**Dataset content**
Lemma organization_keys_inj e1 e2 os :
  js_join [] (organization_key e1 <$> os) = js_join [] (organization_key e2 <$> os) →
  (λ o, has_organization o e1) <$> os = (λ o, has_organization o e2) <$> os.
Proof.
  assert (∀ e os, js_join [] (organization_key e <$> os) =
    (λ o, if has_organization o e then 49 else 48) <$> os) as Hflat.
  { intros e os'. induction os' as [|o os' IH]; [done|]. rewrite !fmap_cons, <-IH. unfold organization_key.
    destruct (organization_key e <$> os') eqn:E; destruct os'; try done; by destruct (has_organization o e). }
  rewrite !Hflat. induction os as [|o os IH]; [done|]. rewrite !fmap_cons. intros [= Ho Hos].
  rewrite IH by done. by destruct (has_organization o e1), (has_organization o e2).
Qed.

(** Two selections have the same key exactly when they have the same capped
    counts: names with separators in them cannot be confused. *)
Lemma key_of_inj e1 e2 : key_of e1 = key_of e2 → state_of e1 = state_of e2.
Proof.
  unfold key_of, state_of. intros Heq.
  apply js_decimal_prefix_inj in Heq as (-> & _ & Heq); [|lia..|done|done].
  apply class_keys_inj in Heq as [-> Heq]; [|done]. by rewrite (organization_keys_inj e1 e2).
Qed.

Lemma state_of_key e1 e2 : state_of e1 = state_of e2 → key_of e1 = key_of e2.
Proof.
  unfold key_of, state_of. intros [= -> Hc Ho]. f_equal. f_equal.
  assert (class_key e1 <$> classes = class_key e2 <$> classes) as ->.
  { clear -Hc. induction classes as [|c cs IH]; [done|]. rewrite !fmap_cons in *. injection Hc as Hc Hcs.
    rewrite !class_key_capped, Hc. f_equal. by apply IH. }
  do 2 f_equal. f_equal. clear -Ho. induction orgs as [|o os IH]; [done|]. rewrite !fmap_cons in *.
  injection Ho as Ho Hos. unfold organization_key at 1 3. rewrite Ho. f_equal. by apply IH.
Qed.

Lemma count_class_snoc n ev x :
  count_class n (ev ++ [x]) = count_class n ev + (if decide (ev_validatorClass x = Some n) then 1 else 0).
Proof.
  unfold count_class. rewrite filter_app, length_app, filter_cons. case_decide; simpl; lia.
Qed.

Lemma state_of_snoc e1 e2 x : state_of e1 = state_of e2 → state_of (e1 ++ [x]) = state_of (e2 ++ [x]).
Proof.
  unfold state_of. intros [= Hn Hc Ho]. rewrite !length_app. simpl length. f_equal; [f_equal|].
  - lia.
  - clear -Hc. induction classes as [|c cs IH]; [done|]. rewrite !fmap_cons in *. injection Hc as Hc Hcs.
    f_equal; [|by apply IH]. unfold capped in *. rewrite !count_class_snoc.
    repeat case_match; rewrite ?Z.ltb_lt, ?Z.ltb_ge in *; lia.
  - clear -Ho. induction orgs as [|o os IH]; [done|]. rewrite !fmap_cons in *. injection Ho as Ho Hos.
    f_equal; [|by apply IH]. unfold has_organization in *. by rewrite !existsb_app, Ho.
Qed.

(** A state that misses nothing is a satisfying selection. *)
Lemma missing_of_nil ev :
  missing_of ev = [] ↔
  vp_minimumValidators policy ≤ Z.of_nat (length ev) ∧
  Forall (λ c, c.2 ≤ count_class c.1 ev) classes ∧ Forall (λ o, has_organization o ev = true) orgs.
Proof.
  assert (∀ {A} (f : A → list jsstring) l, mjoin (f <$> l) = [] ↔ Forall (λ x, f x = []) l) as Hjoin.
  { intros A f l. induction l as [|x l IH]; [split; [constructor|done]|].
    rewrite fmap_cons, mjoin_cons, app_nil, IH, Forall_cons. done. }
  unfold missing_of. rewrite !app_nil, !Hjoin.
  assert (validators_missing policy ev = [] ↔ vp_minimumValidators policy ≤ Z.of_nat (length ev)) as ->.
  { unfold validators_missing. destruct (Z.ltb_spec (Z.of_nat (length ev)) (vp_minimumValidators policy));
      split; [done|lia|lia|done]. }
  assert (∀ c, class_missing ev c = [] ↔ c.2 ≤ count_class c.1 ev) as Hc.
  { intros c. unfold class_missing. destruct (Z.ltb_spec (count_class c.1 ev) c.2); split; [done|lia|lia|done]. }
  assert (∀ o, organization_missing ev o = [] ↔ has_organization o ev = true) as Ho.
  { intros o. unfold organization_missing. by destruct (has_organization o ev). }
  by setoid_rewrite Hc; setoid_rewrite Ho.
Qed.

Lemma missing_of_state e1 e2 : state_of e1 = state_of e2 → missing_of e1 = [] → missing_of e2 = [].
Proof.
  rewrite !missing_of_nil. unfold state_of. intros [= Hn Hc Ho] (H1 & H2 & H3). split_and!.
  - lia.
  - clear -Hc H2. induction classes as [|c cs IH]; [constructor|]. rewrite !fmap_cons in Hc. injection Hc as Hc Hcs.
    apply Forall_cons in H2 as [H2 H2']. constructor; [|by apply IH]. unfold capped in Hc.
    repeat case_match; rewrite ?Z.ltb_lt, ?Z.ltb_ge in *; lia.
  - clear -Ho H3. induction orgs as [|o os IH]; [constructor|]. rewrite !fmap_cons in Ho. injection Ho as Ho Hos.
    apply Forall_cons in H3 as [H3 H3']. constructor; [congruence|by apply IH].
Qed.

(** ** The table of the dynamic program *)

Definition at_most (states : solver_states) (T : list ValidatorEvidence) : Prop :=
  ∃ V, map_get (key_of T) states = Some V ∧ selectionOrder V T ≤ 0.

Definition table_ok (p : list ValidatorEvidence) (states : solver_states) : Prop :=
  map_wf states ∧ ∀ k V, (k, V) ∈ states → k = key_of V ∧ V `sublist_of` p.

(** Every selection from the items seen so far is matched by an entry with
    the same counts that is no greater. *)
Definition table_complete (p : list ValidatorEvidence) (states : solver_states) : Prop :=
  ∀ T, T `sublist_of` p → at_most states T.

Definition improves (next states : solver_states) : Prop :=
  ∀ k V, map_get k states = Some V → ∃ V', map_get k next = Some V' ∧ selectionOrder V' V ≤ 0.

#[local] Instance improves_preorder : PreOrder improves.
Proof.
  split.
  - intros st k V H. exists V. by rewrite cmp_refl.
  - intros a b c Hab Hbc k V HV. destruct (Hbc _ _ HV) as (V1 & H1 & O1).
    destruct (Hab _ _ H1) as (V2 & H2 & O2). exists V2. split; [done|]. by eapply cmp_trans.
Qed.

Lemma at_most_improves next states T : improves next states → at_most states T → at_most next T.
Proof.
  intros Hi (V & HV & HO). destruct (Hi _ _ HV) as (V' & HV' & HO'). exists V'.
  split; [done|]. by eapply cmp_trans.
Qed.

**Brief**
Copy out the lines above that hold the string "assert".

**Written solution**
  assert (∀ e os, js_join [] (organization_key e <$> os) =
  assert (class_key e1 <$> classes = class_key e2 <$> classes) as ->.
  assert (∀ {A} (f : A → list jsstring) l, mjoin (f <$> l) = [] ↔ Forall (λ x, f x = []) l) as Hjoin.
  assert (validators_missing policy ev = [] ↔ vp_minimumValidators policy ≤ Z.of_nat (length ev)) as ->.
  assert (∀ c, class_missing ev c = [] ↔ c.2 ≤ count_class c.1 ev) as Hc.
  assert (∀ o, organization_missing ev o = [] ↔ has_organization o ev = true) as Ho.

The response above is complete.